Under any circumstance, in this embodiment, power drum side groove 20,20 and disk side groove 19,19 are deflection relationship.That is to say, no matter the pinion ratio between the disk 16 (between input side disk 1 and the outlet side disk 6) how, when when observing with respect to the normal direction of the rolling contact area between the side surface 17 of the outer surface 18 of power drum 8 and disk 16, power drum side groove 20,20 is relative with disk side groove 19,19, and the while is angulation relative to each other.For example, this angle is in 5 to 90 degree scopes, and more wishes in 5 to 45 degree scopes.

As for the concrete structure of above-mentioned notion, Figure 13 and embodiment shown in Figure 14 are exemplary.That is to say that as shown in figure 13, disk side groove 19 is made into the circumferencial direction and the power drum side groove 20 that are parallel to disk 16 and is applicable to the present invention with the structure that constant angle and circumferencial direction intersect.As one of other embodiments, as shown in figure 14, the structure that the disk side groove 19 shown in Figure 1B is applied to disk side and power drum side groove 19 also is suitable for.

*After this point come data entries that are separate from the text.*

(** Every address handed out by any sequence of operations is aligned, when
    the region is: the free list cuts, gives back and merges whole units only. *)
Theorem addresses_aligned s m ops s' rs :
  holds s m -> Forall (op_ok s) ops -> (alignment s | offset_bytes s) -> aligned (alignment s) m ->
  run_ops ops s = (s', rs) ->
  Forall (fun r => forall a, r = Ok (Some a) -> (alignment s | a)) rs.
Proof.
  revert s m rs. induction ops as [|o ops IH]; intros s m rs Hh Hok Ho Hm Hrun.
  - cbn in Hrun. injection Hrun as _ <-. constructor.
  - apply Forall_cons in Hok as [Hop Hok]. cbn in Hrun.
    destruct (run_op_ok s m o Hh Hop) as (s1 & m1 & r & He & Hs & Hh1 & Hc1). rewrite He in Hrun.
    destruct (run_ops ops s1) as [s2 rs'] eqn:E. injection Hrun as -> <-.
    destruct (spec_step_aligned s m o m1 r (holds_config _ _ Hh) Hop Ho Hm Hs) as [Hm1 Hr].
    assert (Hal : alignment s1 = alignment s /\ offset_bytes s1 = offset_bytes s) by (unfold config in Hc1; by injection Hc1).
    destruct Hal as [Hal Hof]. constructor; [done|]. rewrite <- Hal.
    apply (IH s1 m1 rs' Hh1); [|by rewrite Hal, Hof|by rewrite Hal|done].
    eapply Forall_impl; [exact Hok|]. intros o' Ho'. by eapply op_ok_config.
Qed.

Lemma addresses_aligned_witness :
  Forall (fun r => forall a, r = Ok (Some a) -> (32 | a)) (run_ops demo_ops (demo FIRST)).2.
Proof.
  apply (addresses_aligned (demo FIRST) (fresh_region 1024) demo_ops (run_ops demo_ops (demo FIRST)).1).
  - apply demo_holds.
  - unfold demo_ops. rewrite !Forall_cons. split_and!; try by apply Forall_nil. all: vm_compute; intuition congruence.
  - exists 2. reflexivity.
  - repeat constructor; [exists 0|exists 32]; reflexivity.
  - vm_compute. reflexivity.
Defined.

(** ** Deallocation *)

Lemma mark_carve base l r k top a sz :
  tiles base (l ++ r :: k) top -> coalesced (l ++ r :: k) -> r.2 = false ->
  r.1.1 <= a -> 0 < sz -> a + sz <= r.1.1 + r.1.2 ->
  release a (l ++ carve r a sz ++ k) = l ++ r :: k.
Proof.
  intros Ht Hc Hr H1 H2 H3. destruct r as [[x y] b]. cbn in *. subst b.
  assert (Hl : coalesced l /\ last_is_free l = false /\ coalesced k /\ head_is_free k = false).
  { rewrite coalesced_app, coalesced_cons in Hc. destruct Hc as (Hl & [Hk Hck] & Hlast). specialize (Hk eq_refl).
    split_and!; try done. destruct (last_is_free l); [by specialize (Hlast eq_refl)|done]. }
  destruct Hl as (Hl & Hlf & Hk & Hkf).
  assert (Ht' : tiles base (l ++ carve (x, y, false) a sz ++ k) top).
  { apply tiles_app in Ht as (mid & Ht1 & Hx & Hy & Ht2). subst mid. apply tiles_app. exists x. split; [done|].
    apply tiles_app. exists (x + y). split; [by apply carve_tiles|done]. }
  unfold carve in *. set (post := if a + sz <? x + y then _ else _) in *.
  assert (Hpost : coalesce ((a, sz, false) :: post ++ k) = (a, x + y - a, false) :: k).
  { rewrite coalesce_cons. unfold post. destruct (Z.ltb_spec (a + sz) (x + y)); cbn [app].
    - rewrite coalesce_free_cons by done. destruct k as [|[[? ?] []] ?]; try done; do 3 f_equal; lia.
    - rewrite coalesce_id by done. destruct k as [|[[? ?] []] ?]; try done; do 3 f_equal; lia. }
  destruct (Z.ltb_spec x a) as [Hxa|Hxa].
  - assert (E : l ++ ([(x, a - x, false)] ++ [(a, sz, true)] ++ post) ++ k
      = (l ++ [(x, a - x, false)]) ++ (a, sz, true) :: post ++ k) by (by rewrite <- !app_assoc).
    etransitivity; [exact (f_equal (release a) E)|].
    pose proof (eq_ind _ (fun m => tiles base m top) Ht' _ E) as Ht2.
    erewrite release_split by exact Ht2. erewrite mark_free_split by exact Ht2.
    rewrite <- app_assoc, coalesce_app by done. f_equal. cbn [app]. rewrite coalesce_cons, Hpost.
    do 3 f_equal. lia.
  - assert (x = a) as -> by lia.
    assert (E : l ++ ([] ++ [(a, sz, true)] ++ post) ++ k = l ++ (a, sz, true) :: post ++ k) by done.
    etransitivity; [exact (f_equal (release a) E)|].
    pose proof (eq_ind _ (fun m => tiles base m top) Ht' _ E) as Ht2.
    erewrite release_split by exact Ht2. erewrite mark_free_split by exact Ht2.
    rewrite coalesce_app, Hpost by done. by replace (a + y - a) with y by lia.
Qed.
(* ===== verification/WorkSplit.v ===== *)
(** * Splitting work over cores (tt_metal/common/work_split.cpp, math.hpp)

    How many cores an operation gets, which ones, and how many units of work
    each.  Counts are [uint32_t], loop counters [int], coordinates [size_t]; a
    division by zero and a signed overflow are the outcome [Undefined]. *)

From S2P Require Import Prelude CoreCoord.

(** ** math.hpp *)

Definition div_up (a b : Z) : res Z :=
  check Fatal (0 <? b);;
  mret (u32 (u32 (a + b - 1) / b)).

Definition round_up (a b : Z) : res Z := q ← div_up a b; mret (u32 (b * q)).

(** ** Sizes *)

(** The loop over the multiples of the stick size. *)
Fixpoint merge_sticks_go (fuel : nat) (total_bytes stick_size_bytes max_read_size current_size found : Z) : res Z :=
  if max_read_size <? current_size then mret found
  else
    match fuel with
    | O => Err OutOfFuel
    | S fuel =>
        check Undefined (negb (current_size =? 0));;
        merge_sticks_go fuel total_bytes stick_size_bytes max_read_size (u32 (current_size + stick_size_bytes))
          (if total_bytes mod current_size =? 0 then total_bytes / current_size else found)
    end.

Definition merge_num_sticks_to_read (num_sticks_to_read stick_size_bytes max_read_size : Z) : res Z :=
  let total_bytes := u32 (num_sticks_to_read * stick_size_bytes) in
  merge_sticks_go (S (Z.to_nat max_read_size)) total_bytes stick_size_bytes max_read_size
    stick_size_bytes num_sticks_to_read.

Definition get_max_cores_divisible_by_tiles_per_core_tiles (num_tiles num_cores_max : Z) (request_even : bool)
    : res (Z * Z) :=
  (* the [int] counter is incremented past num_cores_max *)
  check Undefined (num_cores_max <? 2 ^ 31 - 1);;
  let num_cores := fold_left (fun n i => if num_tiles mod i =? 0 then i else n) (zrange 2 (num_cores_max + 1)) 1 in
  let num_cores := if request_even then num_cores - num_cores mod 2 else num_cores in
  check Undefined (negb (num_cores =? 0));;
  let per_core_tiles_dim := num_tiles / num_cores in
  mret (num_cores, if num_tiles mod num_cores =? 0 then per_core_tiles_dim else u32 (per_core_tiles_dim + 1)).

(** The descending loops, the counter as a natural number. *)
Fixpoint find_max_divisor_go (val : Z) (n : nat) : Z :=
  match n with
  | O => 1
  | S m =>
      let find_divisor := Z.of_nat n in
      if (find_divisor =? 7) || (find_divisor =? 5) then find_max_divisor_go val m
      else if val mod find_divisor =? 0 then find_divisor
      else find_max_divisor_go val m
  end.

Definition find_max_divisor (val start_max_div : Z) : Z := find_max_divisor_go val (Z.to_nat (i32 start_max_div)).

Fixpoint find_max_block_size_go (val : Z) (n : nat) : Z :=
  match n with
  | O => 1
  | S m => if val mod Z.of_nat n =? 0 then Z.of_nat n else find_max_block_size_go val m
  end.

Definition find_max_block_size (val max_block_size : Z) : Z :=
  find_max_block_size_go val (Z.to_nat (i32 max_block_size)).

(** ** Runs of cores *)

(** The state of the three stages: ranges so far, next core, cores left. *)
Record run_state := mkRun { all_cores : list CoreRange; s_core : CoreCoord; leftover_size : Z }.

Definition take_range (s e next : CoreCoord) (st : run_state) : res run_state :=
  r ← CoreRange_ctor s e;
  mret (mkRun (all_cores st ++ [r]) next (u32 (leftover_size st - CoreRange_size r))).

(** Partial row at start *)
Definition part_row (start_core : CoreCoord) (num_cores_x : Z) (st : run_state) : res run_state :=
  if negb (cx (s_core st) =? 0) && (u64 (num_cores_x - cx start_core) <? leftover_size st) then
    take_range (s_core st) (mkCoord (u32 (num_cores_x - 1)) (cy (s_core st)))
      (mkCoord 0 (u64 (cy (s_core st) + 1))) st
  else mret st.

(** Full rows *)
Definition full_rows (num_cores_x : Z) (st : run_state) : res run_state :=
  if num_cores_x <? leftover_size st then
    check Undefined (negb (num_cores_x =? 0));;
    let num_full_rows := leftover_size st / num_cores_x in
    take_range (s_core st) (mkCoord (u32 (num_cores_x - 1)) (u64 (cy (s_core st) + num_full_rows - 1)))
      (mkCoord 0 (u64 (cy (s_core st) + num_full_rows))) st
  else mret st.

(** Partial row at end *)
Definition last_row (st : run_state) : res run_state :=
  if 0 <? leftover_size st then
    r ← CoreRange_ctor (s_core st) (mkCoord (u64 (cx (s_core st) + leftover_size st - 1)) (cy (s_core st)));
    mret (mkRun (all_cores st ++ [r]) (s_core st) (leftover_size st))
  else mret st.

Definition rows_of_cores (start_core : CoreCoord) (num_cores_x : Z) (st : run_state) : res run_state :=
  st ← part_row start_core num_cores_x st;
  st ← full_rows num_cores_x st;
  last_row st.

(** Partial col at start *)
Definition part_col (start_core : CoreCoord) (num_cores_y : Z) (st : run_state) : res run_state :=
  if negb (cy (s_core st) =? 0) && (u64 (num_cores_y - cy start_core) <? leftover_size st) then
    take_range (s_core st) (mkCoord (cx (s_core st)) (u32 (num_cores_y - 1)))
      (mkCoord (u64 (cx (s_core st) + 1)) 0) st
  else mret st.

(** Full cols *)
Definition full_cols (num_cores_y : Z) (st : run_state) : res run_state :=
  if num_cores_y <? leftover_size st then
    check Undefined (negb (num_cores_y =? 0));;
    let num_full_cols := leftover_size st / num_cores_y in
    take_range (s_core st) (mkCoord (u64 (cx (s_core st) + num_full_cols - 1)) (u32 (num_cores_y - 1)))
      (mkCoord (u64 (cx (s_core st) + num_full_cols)) 0) st
  else mret st.

(** Partial col at end *)
Definition last_col (st : run_state) : res run_state :=
  if 0 <? leftover_size st then
    r ← CoreRange_ctor (s_core st) (mkCoord (cx (s_core st)) (u64 (cy (s_core st) + leftover_size st - 1)));
    mret (mkRun (all_cores st ++ [r]) (s_core st) (leftover_size st))
  else mret st.

Definition cols_of_cores (start_core : CoreCoord) (num_cores_y : Z) (st : run_state) : res run_state :=
  st ← part_col start_core num_cores_y st;
  st ← full_cols num_cores_y st;
  last_col st.

Definition num_cores_to_corerangeset_from (start_core : CoreCoord) (target_num_cores : Z) (grid_size : CoreCoord)
    (row_wise : bool) : res CoreRangeSet :=
  let num_cores_x := u32 (cx grid_size) in
  let num_cores_y := u32 (cy grid_size) in
  check Fatal ((cx start_core <? num_cores_x) && (cy start_core <? num_cores_y));;
  let total_available_cores :=
    if row_wise then u32 (u32 (u64 (u64 (num_cores_y - 1 - cy start_core) * num_cores_x)) + (num_cores_x - cx start_core))
    else u32 (u32 (u64 (u64 (num_cores_x - 1 - cx start_core) * num_cores_y)) + (num_cores_y - cy start_core)) in
  check Fatal (target_num_cores <=? total_available_cores);;
  let st := mkRun [] start_core target_num_cores in
  st ← (if row_wise then rows_of_cores start_core num_cores_x st else cols_of_cores start_core num_cores_y st);
  CoreRangeSet_ctor (all_cores st).

Definition num_cores_to_corerangeset (target_num_cores : Z) (grid_size : CoreCoord) (row_wise : bool) : res CoreRangeSet :=
  num_cores_to_corerangeset_from (mkCoord 0 0) target_num_cores grid_size row_wise.

(** ** Runs of cores inside given subgrids *)

Record subgrid_state := mkSub {
  result_coreranges : list CoreRange;
  current_start_core : CoreCoord;
  current_end_core : CoreCoord;
  remaining_cores : Z;
}.

(** The pending block is pushed when its two corners differ. *)
Definition push_pending (st : subgrid_state) : res subgrid_state :=
  if bool_decide (current_start_core st = current_end_core st) then mret st
  else
    r ← CoreRange_ctor (current_start_core st) (current_end_core st);
    mret (mkSub (result_coreranges st ++ [r]) (current_start_core st) (current_end_core st) (remaining_cores st)).

Definition row_step (subcoregrid : CoreRange) (yy : Z) (st : subgrid_state) : res subgrid_state :=
  let subcoregrid_width := u32 (cx (CoreRange_grid_size subcoregrid)) in
  let current_width :=
    Z.min (u32 (u64 (cx (end_coord subcoregrid) - cx (current_start_core st) + 1))) (remaining_cores st) in
  if current_width <? subcoregrid_width then
    st ← push_pending st;
    let current_end := mkCoord (u64 (cx (current_start_core st) + current_width - 1)) yy in
    r ← CoreRange_ctor (mkCoord (cx (current_start_core st)) yy) (mkCoord (cx current_end) yy);
    let next := mkCoord (cx (start_coord subcoregrid)) (u32 (yy + 1)) in
    mret (mkSub (result_coreranges st ++ [r]) next next (u32 (remaining_cores st - current_width)))
  else
    mret (mkSub (result_coreranges st) (current_start_core st) (mkCoord (cx (end_coord subcoregrid)) yy)
            (u32 (remaining_cores st - current_width))).

Definition col_step (subcoregrid : CoreRange) (xx : Z) (st : subgrid_state) : res subgrid_state :=
  let subcoregrid_height := u32 (cy (CoreRange_grid_size subcoregrid)) in
  let current_height :=
    Z.min (u32 (u64 (cy (end_coord subcoregrid) - cy (current_start_core st) + 1))) (remaining_cores st) in
  if current_height <? subcoregrid_height then
    st ← push_pending st;
    let current_end := mkCoord xx (u64 (cy (current_start_core st) + current_height - 1)) in
    r ← CoreRange_ctor (mkCoord xx (cy (current_start_core st))) (mkCoord xx (cy current_end));
    let next := mkCoord (u32 (xx + 1)) (cy (start_coord subcoregrid)) in
    mret (mkSub (result_coreranges st ++ [r]) next next (u32 (remaining_cores st - current_height)))
  else
    mret (mkSub (result_coreranges st) (current_start_core st) (mkCoord xx (cy (end_coord subcoregrid)))
            (u32 (remaining_cores st - current_height))).

(** The loop over the rows (or columns) of a subgrid, left when no cores remain. *)
Fixpoint process_lines (step : Z -> subgrid_state -> res subgrid_state) (lines : list Z) (st : subgrid_state)
    : res subgrid_state :=
  match lines with
  | [] => mret st
  | l :: lines => if remaining_cores st =? 0 then mret st else st ← step l st; process_lines step lines st
  end.

Definition process_row_wise (subcoregrid : CoreRange) (st : subgrid_state) : res subgrid_state :=
  st ← process_lines (row_step subcoregrid)
         (zrange (u32 (cy (current_start_core st))) (cy (end_coord subcoregrid) + 1)) st;
  push_pending st.

Definition process_col_wise (subcoregrid : CoreRange) (st : subgrid_state) : res subgrid_state :=
  st ← process_lines (col_step subcoregrid)
         (zrange (u32 (cx (current_start_core st))) (cx (end_coord subcoregrid) + 1)) st;
  push_pending st.

Fixpoint process_subgrids (start_core : CoreCoord) (row_wise found : bool) (grids : list CoreRange)
    (st : subgrid_state) : res subgrid_state :=
  match grids with
  | [] => mret st
  | g :: grids =>
      let process := if row_wise then process_row_wise g else process_col_wise g in
      if CoreRange_contains g start_core then
        st ← process st; process_subgrids start_core row_wise true grids st
      else if found then
        st ← process (mkSub (result_coreranges st) (start_coord g) (start_coord g) (remaining_cores st));
        process_subgrids start_core row_wise true grids st
      else process_subgrids start_core row_wise false grids st
  end.

Definition num_cores_to_corerangeset_in_subcoregrids (start_core : CoreCoord) (target_num_cores : Z)
    (sub_core_grids : CoreRangeSet) (row_wise : bool) : res CoreRangeSet :=
  check Fatal (0 <? target_num_cores);;
  check Fatal (target_num_cores <=? CoreRangeSet_num_cores sub_core_grids);;
  check Fatal (CoreRangeSet_contains sub_core_grids start_core);;
  st ← process_subgrids start_core row_wise false sub_core_grids (mkSub [] start_core start_core target_num_cores);
  check Fatal (remaining_cores st =? 0);;
  CoreRangeSet_ctor (result_coreranges st).

(** ** split_work_to_cores *)

(** [*ranges().rbegin()] *)
Definition last_range (s : CoreRangeSet) : res CoreRange := opt_res Undefined (last s).

(** The [emplace_back] of ranges given by their corners. *)
Fixpoint emplace_all (corners : list (CoreCoord * CoreCoord)) : res (list CoreRange) :=
  match corners with
  | [] => mret []
  | (s, e) :: corners => r ← CoreRange_ctor s e; rs ← emplace_all corners; mret (r :: rs)
  end.

(** The corners of the ranges after the last range [g1] of the first group, up to
    the last range [all] of the grid. *)
Definition corners_after (num_cores_x num_cores_y : Z) (row_wise : bool) (g1 all : CoreRange)
    : list (CoreCoord * CoreCoord) :=
  let e := end_coord g1 in
  if row_wise then
    (* Case where only the last row is divided between core group 1 and 2 *)
    if (cy e =? cy (end_coord all)) && negb (cx e =? cx (end_coord all)) then
      [(mkCoord (u64 (cx e + 1)) (cy e), end_coord all)]
    else
      (* Case where a middle row is divided between core group 1 and 2 *)
      (if negb (cx e =? u32 (num_cores_x - 1)) then
         [(mkCoord (u64 (cx e + 1)) (cy e), mkCoord (u32 (num_cores_x - 1)) (cy e))]
       else []) ++
      (* Remaining rows of cores that does less work *)
      [(mkCoord 0 (u64 (cy e + 1)), end_coord all)]
  else
    if (cx e =? cx (end_coord all)) && negb (cy e =? cy (end_coord all)) then
      [(mkCoord (cx e) (u64 (cy e + 1)), end_coord all)]
    else
      (if negb (cy e =? u32 (num_cores_y - 1)) then
         [(mkCoord (cx e) (u64 (cy e + 1)), mkCoord (cx e) (u32 (num_cores_y - 1)))]
       else []) ++
      [(mkCoord (u64 (cx e + 1)) 0, end_coord all)].

Definition second_group (num_cores_x num_cores_y : Z) (row_wise : bool) (g1 all : CoreRange) : res CoreRangeSet :=
  ranges ← emplace_all (corners_after num_cores_x num_cores_y row_wise g1 all);
  CoreRangeSet_ctor ranges.

Record work_split := mkSplit {
  target_cores : Z;
  split_all_cores : CoreRangeSet;
  core_group_1 : CoreRangeSet;
  core_group_2 : CoreRangeSet;
  units_per_core_group_1 : Z;
  units_per_core_group_2 : Z;
}.

Definition split_work_to_cores (grid_size : CoreCoord) (units_to_divide : Z) (row_wise : bool) : res work_split :=
  let num_cores_x := u32 (cx grid_size) in
  let num_cores_y := u32 (cy grid_size) in
  let target_num_cores := Z.min units_to_divide (u32 (num_cores_x * num_cores_y)) in
  all ← num_cores_to_corerangeset target_num_cores grid_size row_wise;
  let units_1 := if target_num_cores =? 0 then 0 else units_to_divide / target_num_cores in
  if (target_num_cores =? 0) || (units_to_divide mod target_num_cores =? 0) then
    mret (mkSplit target_num_cores all all [] units_1 0)
  else
    g1 ← num_cores_to_corerangeset (units_to_divide mod target_num_cores) grid_size row_wise;
    last_1 ← last_range g1;
    last_all ← last_range all;
    g2 ← second_group num_cores_x num_cores_y row_wise last_1 last_all;
    mret (mkSplit target_num_cores all g1 g2 (u32 (units_1 + 1)) units_1).

(** ** Roundings that do not wrap *)

Lemma div_up_ok a b : 0 <= a -> 0 < b -> a + b <= 2 ^ 32 -> div_up a b = Ok ((a + b - 1) / b).
Proof.
  intros Ha Hb H. unfold div_up. rewrite (proj2 (Z.ltb_lt 0 b) Hb). cbn [check]. rewrite res_bind_ret.
  rewrite (u32_small (a + b - 1)) by (pow2; lia). rewrite u32_small; [done|].
  split; [apply Z.div_pos; lia|]. apply Z.div_lt_upper_bound; [lia|]. pow2. nia.
Qed.

Lemma round_up_ok a b : 0 <= a -> 0 < b -> a + b <= 2 ^ 32 -> round_up a b = Ok (zceil a b).
Proof.
  intros Ha Hb H. unfold round_up. rewrite div_up_ok, res_bind_ret by lia.
  replace (b * ((a + b - 1) / b)) with (zceil a b) by (unfold zceil; lia).
  destruct (zceil_spec a b Hb). by rewrite u32_small by (pow2; lia).
Qed.

(* ===== verification/WorkSplitProps.v ===== *)
(** * Runs of cores and the split of work

    A run of cores is contiguous in row-major (or column-major) order; the proofs
    are for rows, and columns follow by exchanging the two coordinates. *)

From S2P Require Import Prelude CoreCoord WorkSplit.

(** ** Row-major runs *)

Definition row_index (gx : Z) (c : CoreCoord) : Z := cy c * gx + cx c.

Lemma row_le gx y0 x y : 0 <= x < gx -> (y0 * gx <= y * gx + x <-> y0 <= y).
Proof. intros. split; nia. Qed.
Lemma row_lt gx y1 x y : 0 <= x < gx -> (y * gx + x < y1 * gx <-> y < y1).
Proof. intros. split; nia. Qed.
Lemma row_same gx y0 x0 l x y :
  0 <= x < gx -> 0 <= x0 -> x0 + l <= gx -> 0 < l ->
  (y0 * gx + x0 <= y * gx + x < y0 * gx + x0 + l <-> y = y0 /\ x0 <= x < x0 + l).
Proof.
  intros. split; [|intros [-> ?]; lia]. intros Hb.
  assert (y0 <= y) by (apply (row_le gx y0 x y); lia).
  assert (y < y0 + 1) by (apply (row_lt gx (y0 + 1) x y); lia). split; nia.
Qed.

(** [l] is a valid set that holds the cells with row-major index in [a, b). *)
Record run_of (gx a b : Z) (l : list CoreRange) : Prop := {
  run_wf : set_wf l;
  run_cells : forall c, cell_in_set c l <-> 0 <= cx c < gx /\ a <= row_index gx c < b;
  run_area : total_area l = b - a;
  run_last : a < b -> exists r, last l = Some r /\ range_wf r /\ row_index gx (end_coord r) = b - 1;
}.

Lemma disjoint_ranges_snoc s r :
  disjoint_ranges (s ++ [r]) <-> disjoint_ranges s /\ forall r', r' ∈ s -> CoreRange_intersects r' r = false.
Proof.
  induction s as [|r0 s IH]; cbn; [set_solver|]. rewrite IH.
  setoid_rewrite elem_of_app. setoid_rewrite list_elem_of_singleton. setoid_rewrite elem_of_cons. naive_solver.
Qed.

Lemma cell_in_set_app c s t : cell_in_set c (s ++ t) <-> cell_in_set c s \/ cell_in_set c t.
Proof. unfold cell_in_set. setoid_rewrite elem_of_app. naive_solver. Qed.

Lemma cell_in_set_singleton c r : cell_in_set c [r] <-> cell_in c r.
Proof. unfold cell_in_set. setoid_rewrite list_elem_of_singleton. naive_solver. Qed.
Definition init_compute_and_storage_l1_bank_manager (c : AllocatorConfig) (a : Allocator) : res Allocator :=
  check Fatal (CoreRangeSet_contains_set (worker_grid c) (compute_grid c));;
  n ← compute_total_and_storage_only_num_l1_banks c;
  shuffled_bank_id ← shuffled_banks c n;
  let cores := corerange_to_cores (worker_grid c) None true in
  st ← fold_res (assign_core c n shuffled_bank_id) cores
         (mkAssign (bank_id_to_logical_core a) (logical_core_to_bank_ids a) ∅ 0);
  check Assert (next_bank st =? Z.of_nat (length shuffled_bank_id));;
  let bank_id_to_bank_offset := assigned_offset st in
  let st := mkAssign (assigned_core st) (assigned_ids st) ∅ (next_bank st) in
  st ← (if 0 <? l1_small_size c then
          check Assert (0 <? num_l1_small_banks n);; fold_res (assign_small c) cores st
        else mret st);
  let small_bank_id_to_bank_offset := assigned_offset st in
  check Assert (map_size bank_id_to_bank_offset =? num_l1_banks n);;
  check Assert (map_size small_bank_id_to_bank_offset =? num_l1_small_banks n);;
  check Assert (map_size bank_id_to_bank_offset + map_size small_bank_id_to_bank_offset =? total_banks n);;
  check Undefined (negb (config_alignment c =? 0));;
  let storage_core_unreserved_base :=
    u32 (u32 (mem_mailbox_base + config_alignment c - 1) / config_alignment c * config_alignment c) in
  let l1_bank_size := match storage_core_bank_size c with
    | Some sz => sz
    | None => u64 (worker_l1_size c - l1_unreserved_base c)
    end in
  let interleaved_address_limit := u64 (u64 (worker_l1_size c - l1_bank_size) + storage_core_unreserved_base) in
  let allocatable_l1_size := u64 (worker_l1_size c - l1_unreserved_base c - l1_small_size c) in
  l1 ← BankManager_of_map L1 bank_id_to_bank_offset allocatable_l1_size interleaved_address_limit
         (config_alignment c) (l1_unreserved_base c) (disable_interleaved c);
  let small_interleaved_address_limit := u64 (worker_l1_size c - l1_small_size c) in
  let small_alloc_offset := u64 (l1_unreserved_base c + allocatable_l1_size) in
  check Assert (u64 (l1_unreserved_base c + l1_small_size c) <=? worker_l1_size c);;
  small ← BankManager_of_map L1_SMALL small_bank_id_to_bank_offset (l1_small_size c) small_interleaved_address_limit
            (config_alignment c) small_alloc_offset (disable_interleaved c);
  let a := set_tables (bank_id_to_dram_channel a) (dram_channel_to_bank_ids a) (assigned_core st) (assigned_ids st) a in
  let a := set_manager L1 (BankManager_assign l1 (l1_manager a)) a in
  mret (set_manager L1_SMALL (BankManager_assign small (l1_small_manager a)) a).

(** The constructor, for the two init functions of a descriptor. *)
Definition Allocator_ctor (c : AllocatorConfig) (dram_init l1_init : AllocatorConfig -> Allocator -> res Allocator)
    : res Allocator :=
  let a := mkAllocator false BankManager_default BankManager_default BankManager_default BankManager_default
             ∅ ∅ ∅ ∅ ∅ c in
  a ← dram_init c a;
  a ← l1_init c a;
  check Assert (bool_decide (bank_id_to_dram_channel a <> ∅ /\ dram_channel_to_bank_ids a <> ∅));;
  check Assert (bool_decide (bank_id_to_logical_core a <> ∅));;
  mret a.

Definition L1BankingAllocator (c : AllocatorConfig) : res Allocator :=
  Allocator_ctor c init_one_bank_per_channel init_compute_and_storage_l1_bank_manager.
Definition BasicAllocator (c : AllocatorConfig) : res Allocator :=
  Allocator_ctor c init_one_bank_per_channel init_one_bank_per_l1.
End L1Banking.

That is to say that when only observing the small contact area be limited between disk 15 and the power drum 8 partly, within this local Microcell, disk side groove 19 is not parallel to power drum side groove 20, and these grooves 19,20 are deflection relationship.According to this structure, when disk 15 and power drum 8 rotate together, there is not the situation that they contact with each other continuously with this small contact area shown in Figure 12 B.

Say in detail, though shown in Figure 12 B, the contact area between disk 15 and the power drum 8 is less at a time ratio, has served as certain hour, and when disk 15 and power drum 8 rotated together, the position of groove 19,20 relation was changed into the big state of the area of contact shown in Figure 12 A.Therefore, the situation that does not have disk 15 and power drum 8 to contact continuously each other with small area of contact.

Therefore, because during the rotation of disk 15 and power drum 8, the situation that does not have disk 15 and power drum 8 to contact continuously each other with small area of contact, and therefore, big contact pressure is put on disk 15 and power drum 8 discontinuously.Therefore, can avoid having only the specific part of disk 15 and power drum 8 to be subjected to the situation of king-sized damage.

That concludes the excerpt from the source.